Vietnam: 15 Hmong Religious Believers Sentenced to total 38 years in prison after Police Raid on funeral

This picture taken on December 7, 2013 shows an young Hmong ethnic mother (no name available) with her 3-year daughter selling souvenir items to visitors at the church square in the popular tourist district of Sapa, northern mountainous province of Lao Cai. Women from local ethnic minority groups living in the region are used to get married when they are only 14 or 15 years olds. AFP PHOTO/HOANG DINH NAM

Vietnamese authorities sentenced 15 ethnic Hmong followers from the Duong Van Minh (DVM) religious community to prison sentences of up to four years, in two separate closed-door trials between 18 and 24 May.

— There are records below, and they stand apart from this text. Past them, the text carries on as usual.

(* ===== verification/Cache.v ===== *)
(** * scanner/scanner/cache.go: the cache of the scanned addresses

    The cache is a Redis server: a key per address, that expires after twelve
    hours.  Scanner.v and NodeScan.v have the cache as the set of its keys, as
    long as none expires; here the keys have their time, and the commands may
    fail. *)

From stdpp Require Import base list gmap strings sorting.
From Stdlib Require Import ZArith Lia.
From S2P Require Import Prelude Golang NetIP Scanner.
Local Open Scope Z_scope.

(** ** Redis

    A command that does not reach the server, or whose context is done,
    changes nothing.  [stored s t k]: the key [k] is there at the instant [t]
    if nothing is written before. *)
Class Redis := {
  store : Type;
  stored : store -> Z -> string -> bool;
  (* the key, the time to live, the instant *)
  SetNX : string -> Z -> Z -> store -> store * bool;
  Del : string -> store -> store }.

Class RedisLaws `(R : Redis) : Prop := {
  SetNX_taken k ttl now s : stored s now k = true -> SetNX k ttl now s = (s, false);
  SetNX_free k ttl now s : stored s now k = false ->
    (SetNX k ttl now s).2 = true /\
    forall t k', now <= t -> stored (SetNX k ttl now s).1 t k' = if decide (k' = k) then bool_decide (t < now + ttl) else stored s t k';
  Del_stored k s t k' : stored (Del k s) t k' = negb (bool_decide (k' = k)) && stored s t k' }.

Section Cache.
Context `{R : Redis}.

Definition expiration : Z := 12 * Hour.

(** [Start]: the client pings the server, and looks after it when that
    answered. *)
Definition Start (ping : bool) : option () := if ping then Some tt else None.

(** [runStatus] over the answers of the server: how often it pinged, how often
    it waited for its ticker, and whether the process exited. *)
Fixpoint runStatus (pings : list bool) : nat * nat * bool :=
  match pings with
  | [] => (0%nat, 0%nat, false)
  | true :: pings' => let '(n, w, e) := runStatus pings' in (S n, w, e)
  | false :: _ => (1%nat, 0%nat, true)
  end.

(** The value of a command that failed is false. *)
Definition cacheScan (reached : bool) (now : Z) (ip : IP) (s : store) : store * bool :=
  if negb reached then (s, false) else SetNX (scan_key ip) expiration now s.

Definition deleteScan (reached : bool) (ip : IP) (s : store) : store :=
  if negb reached then s else Del (scan_key ip) s.

(** ** Sequences of commands *)

Inductive command : Type := CacheScan (ip : IP) | DeleteScan (ip : IP).

(** A command, its instant, and whether the server was reached. *)
Record request := mkRequest { rq_at : Z; rq_reached : bool; rq_command : command }.

(** The result of a deletion is false. *)
Definition serve (q : request) (s : store) : store * bool :=
  match rq_command q with
  | CacheScan ip => cacheScan (rq_reached q) (rq_at q) ip s
  | DeleteScan ip => (deleteScan (rq_reached q) ip s, false)
  end.

Fixpoint serve_all (l : list request) (s : store) : store * list bool :=
  match l with
  | [] => (s, [])
  | q :: l' => let '(s1, b) := serve q s in let '(s2, bs) := serve_all l' s1 in (s2, b :: bs)
  end.

(** ** Facts *)

Context {L : RedisLaws R}.

(** The status is checked without a pause, until the server fails. *)
Lemma runStatus_never_waits pings :
  (runStatus pings).1.2 = 0%nat /\ ((runStatus pings).2 = true <-> false ∈ pings) /\
  (false ∉ pings -> (runStatus pings).1.1 = length pings).
Proof.
  induction pings as [|[] pings IH]; simpl.
  - split_and!; [done| |done]. split; [done|]. by intros ?%elem_of_nil.
  - destruct (runStatus pings) as [[n w] e]. simpl in *. destruct IH as (Hw & He & Hn). split_and!; [done| |].
    + rewrite He. set_solver.
    + intros Hf. f_equal. apply Hn. set_solver.
  - split_and!; [done| |]; [split; [left|done]|]. intros Hf. destruct Hf. left.
Qed.

(** While the server cannot be reached every address counts as scanned. *)
Lemma unreached_is_hit now ip s : cacheScan false now ip s = (s, false).
Proof. reflexivity. Qed.

(** The keys that are there, as Scanner.v has them. *)
Definition represents (now : Z) (s : store) (c : gset string) : Prop := forall k, stored s now k = bool_decide (k ∈ c).

Lemma cacheScan_refines now ip s c :
  represents now s c ->
  (cacheScan true now ip s).2 = (Scanner.cacheScan c ip).2 /\ represents now (cacheScan true now ip s).1 (Scanner.cacheScan c ip).1.
Proof.
  intros Hr. unfold cacheScan, Scanner.cacheScan. cbn [negb]. pose proof (Hr (scan_key ip)) as Hk. case_decide as Hin.
  - rewrite bool_decide_eq_true_2 in Hk by done. by rewrite SetNX_taken.
  - rewrite bool_decide_eq_false_2 in Hk by done. destruct (SetNX_free _ expiration _ _ Hk) as [Hok Hs]. split; [done|].
    intros k. simpl. rewrite Hs by lia. case_decide as He.
    + subst. symmetry. rewrite !bool_decide_eq_true_2; [done| |set_solver]. unfold expiration, Hour, Minute, Second, Millisecond, Microsecond. lia.
    + rewrite (Hr k). apply bool_decide_ext. set_solver.
Qed.

Lemma deleteScan_refines now ip s c : represents now s c -> represents now (deleteScan true ip s) (Scanner.deleteScan c ip).
Proof.
  intros Hr k. unfold deleteScan, Scanner.deleteScan. cbn [negb]. rewrite Del_stored, (Hr k).
  repeat case_bool_decide; set_solver.
Qed.

(** The key of an address stays until [until]. *)
Definition kept (ip : IP) (now until : Z) (s : store) : Prop := forall t, now <= t < until -> stored s t (scan_key ip) = true.

Definition not_deleted (ip : IP) (q : request) : Prop :=
  match rq_command q with DeleteScan ip' => scan_key ip' <> scan_key ip | CacheScan _ => True end.

Lemma serve_kept ip now until q s :
  kept ip now until s -> now <= rq_at q -> not_deleted ip q -> kept ip (rq_at q) until (serve q s).1.
Proof.
  intros Hk Hn Hd t Ht. pose proof (Hk t ltac:(lia)) as Hs. unfold serve, not_deleted in *. destruct (rq_command q) as [ip'|ip'].
  - unfold cacheScan. destruct (rq_reached q); [|done]. cbn [negb].
    destruct (stored s (rq_at q) (scan_key ip')) eqn:Eq; [by rewrite SetNX_taken|].
    destruct (SetNX_free _ expiration _ _ Eq) as [_ Hf]. rewrite Hf by lia. case_decide as He; [|done].
    rewrite <- He, Hk in Eq by lia. done.
  - simpl. unfold deleteScan. destruct (rq_reached q); [|done]. cbn [negb]. rewrite Del_stored, Hs, bool_decide_eq_false_2 by done. done.
Qed.

(** No scan of the address is granted while its key is kept. *)
Lemma kept_refused ip now until l s i q :
  kept ip now until s -> Forall (fun q => now <= rq_at q) l -> StronglySorted (fun q q' => rq_at q <= rq_at q') l ->
  Forall (not_deleted ip) l -> l !! i = Some q -> rq_command q = CacheScan ip -> (serve_all l s).2 !! i = Some true ->
  until <= rq_at q.
Proof.
  revert now s i. induction l as [|q0 l IH]; intros now s i Hk Hn Hs Hd Hi Hq Hg; [done|].
  apply Forall_cons in Hn as [Hn0 Hn], Hd as [Hd0 Hd]. apply StronglySorted_inv in Hs as [Hs Hle].
  simpl in Hg. destruct (serve q0 s) as [s1 b] eqn:Es. destruct (serve_all l s1) as [s2 bs] eqn:El.
  destruct i as [|i]; simpl in Hi, Hg.
  - injection Hi as ->. injection Hg as ->. destruct (decide (until <= rq_at q)); [done|]. exfalso.
    unfold serve in Es. rewrite Hq in Es. unfold cacheScan in Es. destruct (rq_reached q); [|done]. cbn [negb] in Es.
    rewrite SetNX_taken in Es by (apply Hk; lia). done.
  - pose proof (serve_kept ip now until q0 s Hk Hn0 Hd0) as Hk1. rewrite Es in Hk1. simpl in Hk1.
    eapply (IH (rq_at q0) s1 i Hk1); [| | |exact Hi|exact Hq|by rewrite El]; [|done..].
    eapply Forall_impl; [exact Hle|done].
Qed.

Lemma serve_all_app l l' s : (serve_all (l ++ l') s).2 = (serve_all l s).2 ++ (serve_all l' (serve_all l s).1).2.
Proof.
  revert s. induction l as [|q l IH]; intros s; simpl; [done|]. destruct (serve q s) as [s1 b]. specialize (IH s1).
  destruct (serve_all (l ++ l') s1) as [s2 bs], (serve_all l s1) as [s3 bs']. simpl in *. by rewrite IH.
Qed.

Lemma serve_all_length l s : length (serve_all l s).2 = length l.
Proof.
  revert s. induction l as [|q l IH]; intros s; simpl; [done|]. destruct (serve q s) as [s1 b]. specialize (IH s1).
  destruct (serve_all l s1). simpl in *. by f_equal.
Qed.

(** The answer to a request of the second part. *)
Lemma serve_all_second l l' s i b :
  (serve_all (l ++ l') s).2 !! (length l + i)%nat = Some b -> (serve_all l' (serve_all l s).1).2 !! i = Some b.
Proof. rewrite serve_all_app, lookup_app_r; rewrite serve_all_length; [|lia]. by rewrite Nat.add_comm, Nat.add_sub. Qed.

(** A granted scan keeps the key. *)
Lemma granted_kept ip q s s1 :
  rq_command q = CacheScan ip -> serve q s = (s1, true) -> kept ip (rq_at q) (rq_at q + expiration) s1.
Proof.
  intros Hq Hs t Ht. unfold serve in Hs. rewrite Hq in Hs. unfold cacheScan in Hs. destruct (rq_reached q); [|done]. cbn [negb] in Hs.
  destruct (stored s (rq_at q) (scan_key ip)) eqn:Es; [by rewrite SetNX_taken in Hs|].
  destruct (SetNX_free _ expiration _ _ Es) as [_ Hf]. rewrite Hs in Hf. simpl in Hf. rewrite Hf by lia.
  rewrite decide_True by done. apply bool_decide_eq_true_2. lia.
Qed.


End Cache.

(** ** A server *)

Module Demo.

(** The keys with the instants at which they expire. *)
#[export] Instance expiring : Redis := {
  store := gmap string Z;
  stored s t k := match s !! k with Some e => bool_decide (t < e) | None => false end;
  SetNX k ttl now s :=
    match s !! k with
    | Some e => if decide (now < e) then (s, false) else (<[k := now + ttl]> s, true)
    | None => (<[k := now + ttl]> s, true)
    end;
  Del k s := delete k s }.

#[export] Instance expiring_laws : RedisLaws expiring.
Proof.
  split; simpl.
  - intros k ttl now s. destruct (s !! k) as [e|]; [|done]. intros He%bool_decide_eq_true. by rewrite decide_True.
  - intros k ttl now s Hn. assert (forall t k', now <= t ->
      match <[k:=now + ttl]> s !! k' with Some e => bool_decide (t < e) | None => false end =
      (if decide (k' = k) then bool_decide (t < now + ttl) else match s !! k' with Some e => bool_decide (t < e) | None => false end)) as H.
    { intros t k' _. case_decide as Hk; [by rewrite Hk, lookup_insert_eq|by rewrite lookup_insert_ne]. }
    destruct (s !! k) as [e|]; [|by split]. apply bool_decide_eq_false in Hn. rewrite decide_False by done. by split.
  - intros k s t k'. case_bool_decide as Hk; simpl; [by rewrite Hk, lookup_delete_eq|by rewrite lookup_delete_ne].
Qed.

Definition ip1 : IP := [9; 9; 9; 9].

Definition again (t : Z) : request := mkRequest t true (CacheScan ip1).

Example twelve_hours : (serve_all [again 0; again (11 * Hour); again (12 * Hour)] ∅).2 = [true; false; true].
Proof. vm_compute. reflexivity. Qed.


End Demo.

They were convicted on charges of “resisting officers on duty” under Article 330 of the Penal Code and “violating regulations on safety in crowded areas” under Article 295.

The sentences relate to an incident which took place in December 2021 in Tuyen Quang province when police arrested dozens of people as they attempted to attend the funeral of Duong Van Minh, the ethnic Hmong founder of a religious community not recognized by the Vietnamese government.

On the day of the funeral, hundreds of police, state agents in plainclothes, and persons in medical protective suits, some armed with shields and batons, disrupted the funeral, claiming they were there to force people to take COVID-19 tests. At least 36 people were beaten and arrested on 12 December 2021, while others were arrested later when they went to protest the police action. In total, at least 56 people were arrested, according to a source familiar with the case.

According to Voice of America [in Vietnamese], relatives said that the authorities refused access to lawyers engaged by the victims’ families. Many of the relatives of those who have been sentenced were reportedly not informed of the trial date and were only allowed to listen to proceedings through loudspeakers outside the courtroom.

As previously reported by CSW, followers of Duong Van Minh have suffered years of harassment and abuse by the Vietnamese authorities. For example, in January 2017 authorities destroyed funeral sheds belonging to the group and arrested and tortured seven people for two days, later declaring the funeral sheds to be illegal.

In its 2022 Annual Report, the United States Commission on International Religious Freedom reported that authorities continued to persecute Duong Van Minh and other independent religious communities in 2021.

CSW’s Founder President Mervyn Thomas said: “This is an extremely disappointing and unjust outcome. In this case the authorities not only violently disrupted a funeral, but even arrested and sentenced mourners who tried to protest this action. CSW calls on the Vietnamese authorities to cease all abuses against the followers of Duong Van Minh, against Montagnard Christians, and all other religion or belief communities in the country. Additionally, we are concerned that the defendants do not appear to have been able to meet with legal counsel of their choosing. This is in line with other reports that indicate that access to justice is frequently blocked in rights-related cases in Vietnam, something already raised by UN member states and UN bodies. We call on the Vietnamese government to ensure access to justice for all, and to release all those detained in connection with peacefully exercising their rights, including the right to freedom of religion or belief.”